Her favorite product is the swing — specifically the double swing, with two hammock slings to cradle two sitters. She gestures to one and sits.
Stop by Nags Head Hammocks shop in Duck and you might see Beavers weaving on a little stage in the center of the store. photograph by Chris Hannant
“The swing invites a comfortable silence or an easy conversation. I like it because it creates moments we don’t always share in our day-to-day.” It takes a full minute of comfortable silence, easy conversation, and the rhythmic zhhzhhzhh of the swing for Beavers to say this. The cry of gulls creeps in from outside. After another minute, she breaks the silence with a near-whisper. “Oh, this is nice.”
She’s right. This is what people buy — not rope and wood but a feeling.
Ryan Williams, who manages the trio of Nags Head Hammocks shops on the Outer Banks, agrees. “Visitors walk away with more than a hammock,” he says. “They leave with nostalgia, with a connection to the Outer Banks and the core memories they’ve made here. They leave wanting to make more memories when they return.”
• • •
Back at The Hammock Source in Greenville, the 300,000-square-foot factory hums with activity. In one room, spools of thread become yarn and then rope. In another, workers use industrial sewing machines to make tufted and quilted hammock beds, while a few dozen paces away, weavers work their art.

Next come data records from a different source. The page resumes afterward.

(** *** Values *)

(** The tokens of a list of values, separated by commas. *)
Fixpoint sep (l : list (list token)) : list token :=
  match l with
  | [] => []
  | [ts] => ts
  | ts :: l' => ts ++ TComma :: sep l'
  end.

Fixpoint tokens (j : json) : list token :=
  match j with
  | JNull => [TNull]
  | JBool b => [TBool b]
  | JNum l => [TNum l]
  | JStr s => [TStr s]
  | JArr l => TOpenArr :: sep (tokens <$> l) ++ [TCloseArr]
  | JObj l => TOpenObj :: sep ((fun kv => TStr kv.1 :: TColon :: tokens kv.2) <$> l) ++ [TCloseObj]
  end.

(** A value as it is read back: text is valid UTF-8. *)
Fixpoint norm (j : json) : json :=
  match j with
  | JNull | JBool _ | JNum _ => j
  | JStr s => JStr (sanitize s)
  | JArr l => JArr (norm <$> l)
  | JObj l => JObj ((fun kv => (sanitize kv.1, norm kv.2)) <$> l)
  end.

(** The numbers of a value are literals of the grammar. *)
Fixpoint numbers_ok (j : json) : bool :=
  match j with
  | JNull | JBool _ | JStr _ => true
  | JNum l => is_number l
  | JArr l => forallb numbers_ok l
  | JObj l => forallb (fun kv => numbers_ok kv.2) l
  end.

Fixpoint depth (j : json) : nat :=
  match j with
  | JNull | JBool _ | JNum _ | JStr _ => 0
  | JArr l => S (max_list (depth <$> l))
  | JObj l => S (max_list ((fun kv => depth kv.2) <$> l))
  end.
(* ===== verification/Models.v ===== *)
(** * Data transfer objects ([pkg/models/container.go])

    The records the agent's parts exchange: container identity, container metrics
    and the payload a worker pushes to its leader. *)
From S2P Require Import Prelude.
From S2P Require Import GoFloat.

Record ContainerInfo := mkContainerInfo {
  ci_HostID : string;
  ci_ID : string;
  ci_Name : string;
  ci_Image : string;
  ci_Status : string;
  ci_State : string;
  ci_Ports : string
}.

(** The [uint64] fields are integers of [0 .. 2^64 - 1]. *)
Record ContainerMetrics := mkContainerMetrics {
  cm_HostID : string;
  cm_ContainerID : string;
  cm_ContainerName : string;
  cm_Image : string;
  cm_CPUPercent : float64;
  cm_MemoryUsage : Z;
  cm_MemoryLimit : Z;
  cm_MemoryPercent : float64;
  cm_NetworkRx : Z;
  cm_NetworkTx : Z;
  cm_BlockRead : Z;
  cm_BlockWrite : Z
}.

Record PushPayload := mkPushPayload {
  pp_HostID : string;
  pp_Containers : list ContainerInfo;
  pp_Metrics : list ContainerMetrics
}.

#[export] Instance ContainerInfo_eq_dec : EqDecision ContainerInfo.
Proof. solve_decision. Defined.
#[export] Instance ContainerMetrics_eq_dec : EqDecision ContainerMetrics.
Proof. solve_decision. Defined.
#[export] Instance PushPayload_eq_dec : EqDecision PushPayload.
Proof. solve_decision. Defined.

(** The zero values Go starts a [var x T] from. *)
Definition zeroMetrics : ContainerMetrics := {|
  cm_HostID := ""; cm_ContainerID := ""; cm_ContainerName := ""; cm_Image := "";
  cm_CPUPercent := f64_zero; cm_MemoryUsage := 0; cm_MemoryLimit := 0;
  cm_MemoryPercent := f64_zero; cm_NetworkRx := 0; cm_NetworkTx := 0;
  cm_BlockRead := 0; cm_BlockWrite := 0 |}.

(** Field assignments [m.HostID = h] and [c.HostID = h]. *)
Definition set_metrics_host (h : string) (m : ContainerMetrics) : ContainerMetrics := {|
  cm_HostID := h; cm_ContainerID := cm_ContainerID m; cm_ContainerName := cm_ContainerName m;
  cm_Image := cm_Image m; cm_CPUPercent := cm_CPUPercent m; cm_MemoryUsage := cm_MemoryUsage m;
  cm_MemoryLimit := cm_MemoryLimit m; cm_MemoryPercent := cm_MemoryPercent m;
  cm_NetworkRx := cm_NetworkRx m; cm_NetworkTx := cm_NetworkTx m;
  cm_BlockRead := cm_BlockRead m; cm_BlockWrite := cm_BlockWrite m |}.

Definition set_info_host (h : string) (c : ContainerInfo) : ContainerInfo := {|
  ci_HostID := h; ci_ID := ci_ID c; ci_Name := ci_Name c; ci_Image := ci_Image c;
  ci_Status := ci_Status c; ci_State := ci_State c; ci_Ports := ci_Ports c |}.

(** The identity fields the Docker client stamps on a metrics record. *)
Definition set_metrics_identity (id name image : string) (m : ContainerMetrics) : ContainerMetrics := {|
  cm_HostID := cm_HostID m; cm_ContainerID := id; cm_ContainerName := name;
  cm_Image := image; cm_CPUPercent := cm_CPUPercent m; cm_MemoryUsage := cm_MemoryUsage m;
  cm_MemoryLimit := cm_MemoryLimit m; cm_MemoryPercent := cm_MemoryPercent m;
  cm_NetworkRx := cm_NetworkRx m; cm_NetworkTx := cm_NetworkTx m;
  cm_BlockRead := cm_BlockRead m; cm_BlockWrite := cm_BlockWrite m |}.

Some braid sinnets and ring knots. Others perform the dance, gracefully side-stepping and deftly looping the rope, dropping and catching the fid, and repeating, repeating, repeating until they have a hammock.

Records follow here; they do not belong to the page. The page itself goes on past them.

(* ===== verification/PayloadJson.v ===== *)
(** * The payload as JSON ([pkg/models/container.go])

    The JSON tags of the data transfer objects: what [json.Marshal] writes for a payload
    (sender.go) and what [json.Unmarshal] makes of a body (receiver.go), with the rules of
    [encoding/json]: names match whatever their case, unknown members are skipped, [null]
    leaves a field as it is, repeated members decode into what is there, and a member of
    another type is an error.

    The texts of the errors, which only the log shows, are abbreviated. *)
From S2P Require Import Prelude.
From S2P Require Import GoStrings.
From S2P Require Import GoFloat.
From S2P Require Import GoTime.
From S2P Require Import GoUtf8.
From S2P Require Import GoDigits.
From S2P Require Import GoFloatText.
From S2P Require Import GoJson.
From S2P Require Import Models.

(** ** Encoding *)

(** A [float64] field: NaN and the infinities have no JSON. *)
Definition float_json (x : float64) : result json :=
  match x with
  | S754_nan | S754_infinity _ => Err ("json: unsupported value: " +:+ float_text x)
  | _ => Ok (JNum (float_text x))
  end.

(** A [uint64] field. *)
Definition uint_json (n : Z) : json := JNum (itoa n).

(** A string field tagged [omitempty]. *)
Definition omitempty (k s : string) : list (string * json) :=
  if bool_decide (s = "") then [] else [(k, JStr s)].

Definition info_json (c : ContainerInfo) : json :=
  JObj (omitempty "host_id" (ci_HostID c) ++
    [("id", JStr (ci_ID c)); ("name", JStr (ci_Name c)); ("image", JStr (ci_Image c));
     ("status", JStr (ci_Status c)); ("state", JStr (ci_State c))] ++
    omitempty "ports" (ci_Ports c)).

Definition metrics_json (m : ContainerMetrics) : result json :=
  cpu ← float_json (cm_CPUPercent m);
  mem ← float_json (cm_MemoryPercent m);
  Ok (JObj (omitempty "host_id" (cm_HostID m) ++
    [("container_id", JStr (cm_ContainerID m)); ("container_name", JStr (cm_ContainerName m));
     ("image", JStr (cm_Image m)); ("cpu_percent", cpu);
     ("memory_usage", uint_json (cm_MemoryUsage m)); ("memory_limit", uint_json (cm_MemoryLimit m));
     ("memory_percent", mem); ("network_rx", uint_json (cm_NetworkRx m));
     ("network_tx", uint_json (cm_NetworkTx m)); ("block_read", uint_json (cm_BlockRead m));
     ("block_write", uint_json (cm_BlockWrite m))])).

Todd Nifong, vice president of sales and marketing, stands and watches the weavers. At each station, there’s a cart loaded with hammocks waiting for the next step in production or spools of rope waiting to become hammocks. “We estimate that we’ve used 80 million feet of cotton rope and our own Duracord rope since 1971.”
To put that in context, it’s about six trips coast to coast in the U.S., or more than half the circumference of Earth. In rope. For hammocks.
In addition to the store in Duck, Nags Head Hammocks has shops in Kill Devil Hills (pictured) and Corolla. photograph by Chris Hannant
But distance can be deceiving. Those 80 million feet of rope are more — and somehow less — than a handful of coast-to-coast trips. They’re a tie that binds, closing the distance between you and sunsets and sunrises and lazy afternoons 20 years gone. The distance between now and the last time your grandmother joined the family beach trip. The distance between the kids or grandkids falling asleep on your chest, their weight impossibly light and improbably pinning you to the hammock.
They’re a tether stretching from your home and your heart to a particular patch of coast, to Wrightsville Beach or Hatteras Island or Nags Head. To the time you fell in love with a place and knew you’d never be complete unless you took a piece of it with you.